Чтобы еще больше раздражить лейпцигских буржуа, он уготовил лучшие арии женщинам, которые в его произведении особенно ярко выражали христианские чувства перед лицом смерти Христа. Он много думал о своей матери, когда пришел к такому решению. И сейчас еще, когда он читал партию сопрано, ему слышался голос матери. Он вспоминал тот день, когда интуитивно почувствовал близкий ее конец. Разве такое забудешь? Пожалуй, именно этот день он должен считать своим истинным обращением в веру. Его мать умерла через шесть недель после того, и с тех пор его неотступно преследуют воспоминания о ее мужестве и силе ее убеждений.

Сам он пережил период глубоких сомнений, это походило на бесконечный мрак. Лютер был поставлен под сомнение его матерью. Лютер, жертва всех гонений, чтобы защитить свою веру, сам стал гонителем, борясь с ересью с тем же рвением, с каким католики делали то же самое по отношению к протестантам. Проблема нетерпимости долгое время не давала покоя Баху, но благодаря Богу — он перекрестился, вспоминая Откровение Иоанна Богослова, — он в конце концов выбрался из этого нескончаемого мрака своих мыслей.

Королевская тема продолжала интриговать его. Он все еще был заворожен тем символическим смыслом, который Фридрих II, монарх-мечтатель, вложил в нее. Он определил окончательную структуру сочинения: две полные фуги, девять канонов и одна соната. Такое сочетание будет выглядеть, возможно, немного разнородным, тем более что за редким исключением он решил не указывать, для каких инструментов это написано. Он стал самым выдающимся органистом своего времени и теперь свободен в вопросах интерпретации.

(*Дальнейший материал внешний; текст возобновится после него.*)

(** C9. Every response to a request that is not OPTIONS and has an
    allowed origin (the relayed answer, a 400 or the 502) has exactly
    five headers: Content-Type and the four CORS headers, whose values
    are those of corsHeaders for the origin of the request.  So no header
    of the upstream response other than its content type reaches the
    caller.  On any response at all that has Access-Control-Allow-Origin,
    its value is the Origin header of the request, a member of the
    allowlist, and not the wildcard. *)
Theorem authorised_response_headers (P : Platform) (req : IncomingMessage)
    (st : Z) (hs : Js.obj) (data : option Payload) :
  response_of (serve P req).2 = Some (st, hs, data) →
  (method req ≠ "OPTIONS" → origin_of req ∈ ALLOWED_ORIGINS →
     dom hs = {[ "Content-Type" ]} ∪ CORS_NAMES ∧
     (∀ k, k ≠ "Content-Type" → hs !! k = corsHeaders (origin_of req) None !! k) ∧
     hs !! "set-cookie" = None ∧ hs !! "Set-Cookie" = None) ∧
  (∀ v, hs !! "Access-Control-Allow-Origin" = Some v →
     headers req !! "origin" = Some v ∧ v ∈ ALLOWED_ORIGINS ∧ v ≠ "*").
Proof.
  intros Hr.
  assert (∀ ct o k, k ≠ "Content-Type" →
            reply_headers ct o !! k = corsHeaders o None !! k) as Hother.
  { intros ct o k Hk. unfold reply_headers, Js.spread.
    destruct (corsHeaders o None !! k) as [v|] eqn:Hc.
    - by apply lookup_union_Some_l.
    - apply lookup_union_None. split; [done|]. by apply lookup_singleton_ne. }
  assert (∀ ct, hs = reply_headers ct (origin_of req) → origin_of req ∈ ALLOWED_ORIGINS →
            ∀ v, hs !! "Access-Control-Allow-Origin" = Some v →
                 headers req !! "origin" = Some v ∧ v ∈ ALLOWED_ORIGINS ∧ v ≠ "*") as Hacao.
  { intros ct -> Ho v Hv. rewrite Hother in Hv by done.
    change (Some (origin_of req) = Some v) in Hv. simplify_eq.
    split; [by apply origin_of_allowed|]. split; [done|].
    intros He. rewrite He in Ho. by apply wildcard_not_allowed. }
  assert (∀ ct, hs = reply_headers ct (origin_of req) →
            dom hs = {[ "Content-Type" ]} ∪ CORS_NAMES ∧
            (∀ k, k ≠ "Content-Type" → hs !! k = corsHeaders (origin_of req) None !! k) ∧
            hs !! "set-cookie" = None ∧ hs !! "Set-Cookie" = None) as Hfive.
  { intros ct ->. split; [apply reply_headers_dom|]. split; [by apply Hother|].
    split; by rewrite Hother. }
  destruct (decide (method req = "OPTIONS")) as [Hm|Hm].
  { split; [done|]. rewrite (serve_preflight P _ Hm) in Hr. unfold response_of in Hr.
    simpl in Hr. destruct (bool_decide (origin_of req ∈ ALLOWED_ORIGINS)) eqn:Ho;
      simpl in Hr; simplify_eq.
    - apply bool_decide_eq_true in Ho. intros v Hv.
      change (Some (origin_of req) = Some v) in Hv. simplify_eq.
      split; [by apply origin_of_allowed|]. split; [done|].
      intros He. rewrite He in Ho. by apply wildcard_not_allowed.
    - intros v Hv. by rewrite lookup_empty in Hv. }
  destruct (decide (origin_of req ∈ ALLOWED_ORIGINS)) as [Ho|Ho]; last first.
  { split; [done|]. rewrite (serve_forbidden P _ Hm Ho) in Hr. unfold response_of in Hr.
    simpl in Hr. simplify_eq. intros v Hv. by rewrite lookup_singleton_ne in Hv. }
  destruct (allowed_cases P req)
    as [[e Hu]|[(t & Hu & Hf)|[(s & Hu & Hs & Hi)|(s & u & Hu & Hs & Hv)]]].
  - by rewrite (serve_request_url_throws P _ _ Hm Ho Hu) in Hr.
  - rewrite (serve_missing P _ _ Hm Ho Hu Hf) in Hr. unfold response_of in Hr.
    simpl in Hr. simplify_eq. split; [intros _ _; by eapply Hfive|by eapply Hacao].
  - rewrite (serve_invalid P _ _ Hm Ho Hu Hs Hi) in Hr. unfold response_of in Hr.
    simpl in Hr. simplify_eq. split; [intros _ _; by eapply Hfive|by eapply Hacao].
  - rewrite (serve_dispatched P _ _ _ Hm Ho Hu Hs Hv) in Hr. unfold response_of in Hr.
    destruct (upstream_result P req u) as [e|[r b]]; simpl in Hr; simplify_eq;
      (split; [intros _ _; by eapply Hfive|by eapply Hacao]).
Qed.

Lemma authorised_response_headers_witness :
  ∃ hs,
    response_of (serve Sample.platform Sample.get_me).2
    = Some (200, hs, Some (Buffer Sample.empty_object)) ∧
    dom hs = {[ "Content-Type" ]} ∪ CORS_NAMES ∧
    hs !! "set-cookie" = None ∧
    hs !! "Access-Control-Allow-Origin" = Some Sample.local_origin.
Proof.
  exists (reply_headers "application/json; charset=utf-8" Sample.local_origin).
  assert (response_of (serve Sample.platform Sample.get_me).2
          = Some (200, reply_headers "application/json; charset=utf-8" Sample.local_origin,
                  Some (Buffer Sample.empty_object))) as Hr.
  { vm_compute. reflexivity. }
  split; [exact Hr|].
  destruct (authorised_response_headers Sample.platform Sample.get_me _ _ _ Hr)
    as [Hfive _].
  destruct Hfive as (Hdom & _ & Hsc & _); [discriminate|compute_done|].
  split; [exact Hdom|]. split; [exact Hsc|reflexivity].
Defined.

(* ================================================================== *)
(** * What reaches the upstream *)
(* ================================================================== *)

(** C2. In the headers of every fetch call the handler makes: a name
    other than user-agent has a lower-cased form that is in neither the
    hop-by-hop set nor the browser-identity set and does not start with
    sec-, and it carries the value it had in the request; every header of
    the request outside those classes is present with its value
    unchanged; and user-agent is the fixed proxy identity.  The request
    headers are an object Node fills by assignment, which has no own
    __proto__ key. *)
Theorem forwarded_headers_sanitised (P : Platform) (req : IncomingMessage)
    (c : FetchCall) :
  headers req !! "__proto__" = None →
  c ∈ upstream_calls (serve P req).2 →
  let fwd := init_headers (call_init c) in
  (∀ k v, fwd !! k = Some v → k ≠ "user-agent" →
     (Js.toLowerCase k ∉ HOP_BY_HOP) ∧
     (Js.toLowerCase k ∉ BROWSER_ONLY) ∧
     Js.startsWith (Js.toLowerCase k) "sec-" = false ∧
     headers req !! k = Some v) ∧
  (∀ k v, headers req !! k = Some v →
     (Js.toLowerCase k ∉ HOP_BY_HOP) →
     (Js.toLowerCase k ∉ BROWSER_ONLY) →
     Js.startsWith (Js.toLowerCase k) "sec-" = false →
     fwd !! k = Some v) ∧
  fwd !! "user-agent" = Some "runbook-ai-proxy/1.0".
Proof.
  intros Hproto (u & _ & -> & _)%serve_calls fwd. subst fwd. simpl.
  split; [|split].
  - intros k v Hk Hua. rewrite forwardHeaders_lookup, decide_False in Hk by done.
    destruct (kept k) eqn:Hkept; [|done].
    apply andb_prop in Hkept as [Hs%negb_true_iff%stripped_false _].
    by destruct Hs as (? & ? & ?).
  - intros k v Hk H1 H2 H3. rewrite forwardHeaders_lookup.
    assert (stripped (Js.toLowerCase k) = false) as Hs by by apply stripped_false.
    destruct (decide (k = "user-agent")) as [->|_].
    { exfalso. revert Hs. by vm_compute. }
    assert (k ≠ "__proto__") as Hne by (intros ->; congruence).
    unfold kept. by rewrite Hs, (bool_decide_eq_false_2 _ Hne).
  - by rewrite forwardHeaders_lookup.
Qed.

Lemma forwarded_headers_sanitised_witness :
  headers Sample.get_me !! "__proto__" = None ∧
  ∃ c,
    c ∈ upstream_calls (serve Sample.platform Sample.get_me).2 ∧
    init_headers (call_init c) !! "authorization" = Some "Bot token" ∧
    init_headers (call_init c) !! "user-agent" = Some "runbook-ai-proxy/1.0" ∧
    ∀ v, init_headers (call_init c) !! "cookie" = Some v → False.
Proof.
  assert (headers Sample.get_me !! "__proto__" = None) as Hp by reflexivity.
  split; [exact Hp|].
  exists (upstream_call Sample.get_me Sample.discord_url).
  assert (upstream_call Sample.get_me Sample.discord_url
          ∈ upstream_calls (serve Sample.platform Sample.get_me).2) as Hc.
  { apply list_elem_of_singleton. reflexivity. }
  split; [exact Hc|].
  destruct (forwarded_headers_sanitised Sample.platform Sample.get_me _ Hp Hc)
    as (Hin & Hout & Hua).
  split; [|split; [exact Hua|]].
  - apply Hout; [reflexivity|compute_done|compute_done|reflexivity].
  - intros v Hv. destruct (Hin _ _ Hv) as (Hhop & _); [discriminate|].
    apply Hhop. compute_done.
Defined.

(** C10. The sanitised headers do not depend on stripped headers: two
    requests whose header objects agree on every name outside the
    hop-by-hop set, the browser-identity set and the sec- prefix (so that
    they may differ, in particular, in the values of cookie, referer or
    user-agent) have the same forwarded header map, and any fetch calls
    made for them carry the same headers. *)
Theorem forwarded_headers_ignore_stripped (req1 req2 : IncomingMessage) :
  (∀ k, stripped (Js.toLowerCase k) = false → headers req1 !! k = headers req2 !! k) →
  forwardHeaders (headers req1) = forwardHeaders (headers req2) ∧
  ∀ (P1 P2 : Platform) (c1 c2 : FetchCall),
    c1 ∈ upstream_calls (serve P1 req1).2 →
    c2 ∈ upstream_calls (serve P2 req2).2 →
    init_headers (call_init c1) = init_headers (call_init c2).
Proof.
  intros Heq%forwardHeaders_ext. split; [done|].
  by intros P1 P2 c1 c2 (u1 & _ & -> & _)%serve_calls (u2 & _ & -> & _)%serve_calls.
Qed.

Lemma forwarded_headers_ignore_stripped_witness :
  headers Sample.get_me !! "cookie" ≠ headers Sample.get_me_again !! "cookie" ∧
  (∀ k, stripped (Js.toLowerCase k) = false →
        headers Sample.get_me !! k = headers Sample.get_me_again !! k) ∧
  forwardHeaders (headers Sample.get_me) = forwardHeaders (headers Sample.get_me_again).
Proof.
  split; [discriminate|].
  assert (∀ k, stripped (Js.toLowerCase k) = false →
               headers Sample.get_me !! k = headers Sample.get_me_again !! k) as H.
  { intros k Hk. unfold Sample.get_me, Sample.get_me_again, Sample.get,
      Sample.browser_headers; cbn [headers].
    repeat lazymatch goal with
    | |- <[?i := _]> _ !! k = <[?i := _]> _ !! k =>
        destruct (decide (i = k)) as [<-|?];
        [first [by rewrite !lookup_insert_eq | exfalso; revert Hk; by vm_compute]
        |rewrite !(lookup_insert_ne _ i k) by done]
    end.
    destruct (decide ("authorization" = k)) as [<-|?].
    - by rewrite !lookup_singleton_eq.
    - by rewrite !lookup_singleton_ne. }
  split; [exact H|].
  exact (proj1 (forwarded_headers_ignore_stripped Sample.get_me Sample.get_me_again H)).
Defined.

После трудного пути музыканта, который он прошел за свою жизнь, он достиг той совершенной формы, какая являет собой чистую музыку. И он предоставлял другим разукрашивать его партитуры звучностью инструментов, какие уже существуют и какие еще будут. Он увидел такой прогресс в разработке инструментов, что не сомневался: будущие века увидят рождение новых инструментов и услышат новые тембры.

И потом, совсем не обязательно королевской фуге быть оркестровой. Пусть другие музыканты задумаются над этим произведением. Фридрих II, возможно, доверил ему тему, пришедшую из тьмы веков, но он, Иоганн Себастьян Бах, придал ей цвет.

 

31. ПОДОЗРЕВАЕМЫЙ

Париж, наши дни

— Летисия! Нельзя сказать, что до тебя сегодня легко добраться.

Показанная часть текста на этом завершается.